Prashker, managing partner at Cain Hibbard, is accustomed to managerial challenges, and said one of her priorities is to hire a project manager and facilitator to do the legwork required to make the endeavor successful. The project manager and facilitator could be the same person, or the positions could be filled by two people. The board sent out a request for proposals for the position earlier this month, with a deadline of March 31 for responses.
“We are going to have a lot of folks working on this simultaneously and we really need someone who can coordinate all of that work and stage it appropriately,” Prashker explained.
Merging school districts is a complicated process, as three experts brought in to discuss the process told members of the planning group in October 2019. The colorful Glenn Koocher, executive director of the Massachusetts Association of School Committees, cautioned that regionalization in general is “an extremely process-heavy enterprise” that “requires Camp David-style negotiations, exceptional interpersonal collaboration, the ability to deal with multiple outlier personalities wherever they happen to be.”

Phase II, which the board hopes to complete by the summer of 2022, includes studying the educational and financial feasibility of various consolidation scenarios.
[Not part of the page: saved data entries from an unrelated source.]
(** * OCR page controller ([Front/src/static/ocr.js])

    A shallow embedding of the [OCRApplication] class: the controller
    object, the DOM elements it holds, the notifications it appends to the
    document, and the browser-side tasks (fetches, file readers, timers)
    whose completion re-enters the controller.  Every method of the class
    is a function on the state; the two [async] methods are cut at their
    [await]s into the part that runs before the suspension and the parts
    that run when the awaited promise settles. *)

From Stdlib Require Import List String Bool NArith Arith Lia.
Import ListNotations.
Open Scope string_scope.

(** ** Data *)

(** A browser [File]: the three attributes the controller reads. *)
Record File := mkFile {
  name : string;
  type : string;
  size : N
}.

(** What the upload area shows: the markup of the page as loaded, a clone
    of the icon field ([restoreDefaultView]), or the preview image built
    from the data URL of a file ([reader.onload]). *)
Inductive AreaContent :=
| PageMarkup
| IconClone
| ImagePreview (f : File).

Record UploadArea := mkArea {
  innerHTML : AreaContent;
  drag_over : bool
}.

(** An element with text and a [style.color]. *)
Record Label := mkLabel {
  textContent : string;
  color : string
}.

Record Button := mkButton {
  disabled : bool;
  caption : string
}.

Record Status := mkStatus {
  status_text : string;
  className : string
}.

(** [this.elements]. *)
Record Elements := mkElements {
  uploadArea : UploadArea;
  fileInput : string;            (* fileInput.value *)
  fileName : Label;
  recognizeBtn : Button;
  resultText : Label;
  fileNameDisplay : string;      (* fileNameDisplay.textContent *)
  systemStatus : Status
}.
(** X11: words around a query never take a keyword match away: a query that
    matches a keyword group still matches it with any text put before and
    after it, and so never falls back to the properties line. *)
Theorem keyword_match_survives_embedding
    (pre q post : string) (type : GeometryType) :
  keyword_hit q = true ->
  keyword_hit (pre ++ q ++ post) = true
  /\ implb (asks_volume (toLowerCase q)) (asks_volume (toLowerCase (pre ++ q ++ post))) = true
  /\ implb (asks_area (toLowerCase q)) (asks_area (toLowerCase (pre ++ q ++ post))) = true
  /\ implb (asks_other (toLowerCase q)) (asks_other (toLowerCase (pre ++ q ++ post))) = true
  /\ includes (retrieveContext (pre ++ q ++ post) type) "Key Properties: " = false.
Proof.
  intros Hh.
  assert (Hv : implb (asks_volume (toLowerCase q))
                 (asks_volume (toLowerCase (pre ++ q ++ post))) = true).
  { unfold asks_volume.
    destruct (includes (toLowerCase q) "volume") eqn:E1;
      [now rewrite (includes_embedded pre q post _ E1)|].
    destruct (includes (toLowerCase q) "space") eqn:E2;
      [rewrite (includes_embedded pre q post _ E2); cbn; now rewrite orb_true_r|].
    destruct (includes (toLowerCase q) "capacity") eqn:E3; [|reflexivity].
    rewrite (includes_embedded pre q post _ E3). cbn. now rewrite orb_true_r. }
  assert (Ha : implb (asks_area (toLowerCase q))
                 (asks_area (toLowerCase (pre ++ q ++ post))) = true).
  { unfold asks_area.
    destruct (includes (toLowerCase q) "area") eqn:E1;
      [now rewrite (includes_embedded pre q post _ E1)|].
    destruct (includes (toLowerCase q) "surface") eqn:E2; [|reflexivity].
    rewrite (includes_embedded pre q post _ E2). cbn. now rewrite orb_true_r. }
  assert (Ho : implb (asks_other (toLowerCase q))
                 (asks_other (toLowerCase (pre ++ q ++ post))) = true).
  { unfold asks_other.
    destruct (includes (toLowerCase q) "diagonal") eqn:E1;
      [now rewrite (includes_embedded pre q post _ E1)|].
    destruct (includes (toLowerCase q) "height") eqn:E2;
      [rewrite (includes_embedded pre q post _ E2); cbn; now rewrite orb_true_r|].
    destruct (includes (toLowerCase q) "slant") eqn:E3; [|reflexivity].
    rewrite (includes_embedded pre q post _ E3). cbn. now rewrite orb_true_r. }
  assert (Hh' : keyword_hit (pre ++ q ++ post) = true).
  { unfold keyword_hit in Hh |- *.
    destruct (asks_volume (toLowerCase q)); [cbn in Hv; now rewrite Hv|].
    destruct (asks_area (toLowerCase q));
      [cbn in Ha; rewrite Ha; cbn; now rewrite orb_true_r|].
    destruct (asks_other (toLowerCase q)); [|discriminate Hh].
    cbn in Ho. rewrite Ho. now rewrite orb_true_r. }
  repeat split; try assumption.
  now apply fallback_absent_on_hit.
Qed.

Lemma keyword_match_survives_embedding_witness :
  keyword_hit ("Please tell me, " ++ "what is the slant height" ++ " of this one?") = true
  /\ implb (asks_volume (toLowerCase "what is the slant height"))
       (asks_volume
          (toLowerCase ("Please tell me, " ++ "what is the slant height" ++ " of this one?")))
     = true
  /\ implb (asks_area (toLowerCase "what is the slant height"))
       (asks_area
          (toLowerCase ("Please tell me, " ++ "what is the slant height" ++ " of this one?")))
     = true
  /\ implb (asks_other (toLowerCase "what is the slant height"))
       (asks_other
          (toLowerCase ("Please tell me, " ++ "what is the slant height" ++ " of this one?")))
     = true
  /\ includes
       (retrieveContext
          ("Please tell me, " ++ "what is the slant height" ++ " of this one?") pyramid)
       "Key Properties: " = false.
Proof.
  apply (keyword_match_survives_embedding
           "Please tell me, " "what is the slant height" " of this one?" pyramid).
  reflexivity.
Defined.

(* ================================================================== *)
(** * Further properties of the tutoring session *)
(* ================================================================== *)

Module SessionFacts.
Import Workspace Session.

Ltac session_cases :=
  repeat match goal with
    | |- context [if ?b then _ else _] => destruct b eqn:?
    | |- context [match ?o with Some _ => _ | None => _ end] => destruct o eqn:?
    | |- context [match ?t with mkTurn _ _ _ => _ end] => destruct t
    | |- context [match ?p with Retrieving => _ | Sending => _ | Streaming _ => _ end] =>
        destruct p
    end.

Ltac unfold_handlers :=
  unfold handleKeyPress, clickSend, handleSendMessage, timer_fires, send_resolves,
    chunk_arrives, stream_ends, transport_fails, catch_finally.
The state funds will be used primarily to hire a project manager/facilitator and other outside consultants.
There is also money allocated to conduct surveys and focus groups to gather input from community stakeholders. The board has also asked the eight towns to place an item on the warrants for their annual town meetings to approve additional funds for Phase II work, Silvers said.
As welcome as the news of the $125,000 grant was, the process has taken on a renewed sense of urgency because the state is requiring the funds be expended by June 30.
“That gives us a very tight timeframe for getting a lot of work done, so we’re trying to move forward as quickly as we possibly can,” Prashker said, adding that regionalization studies of this type generally take at least two to three years.
By spring 2022, Silvers said the board will begin procedures for gathering community reaction. After that input, the board plans to make formal recommendations to the selectboards of the eight member towns.
McGurn agreed about making the hiring of a project manager a priority and that there are obvious reasons why the state has been so generous in funding it.

“The state is very responsive because, in the abstract, they think consolidation is a good idea,” said McGurn, who added that the merger of two districts is certainly preferable to the recommendation of the Berkshire County Education Task Force, which proposed in 2017 that the county consolidate its 19 school districts into one countywide district.
“That went over like a lead balloon,” added McGurn, who chairs the board’s operations subcommittee. “It has got to be a town process. Eventually, it’s got to go to eight town meetings.”
As with any merger talks, the devil is in the details. Experts say closing school buildings is where most of the savings will be. But Prashker emphasized that “consolidation can happen with or without the closing of buildings. We haven’t gotten to that point yet.”
In her article for the Sheffield Times, Silvers said, “It is critical that we do not make a very costly mistake” and, in the end, any merger or consolidation must “result in improved educational outcomes for our students.”
“Some cannot imagine giving up being an Eagle or a Spartan and having a new mascot, let alone traveling to a different school,” Silvers wrote. “At the same time, we know taxpayers ask that our districts keep annual budget increases within sustainable levels. It’s a tall order to accomplish.”
Prashker said the board’s next meeting has not yet been set, but will probably occur in mid-April, when the board hopes to have responses to its RFP for the project manager/facilitator position and will be in a position to make more decisions.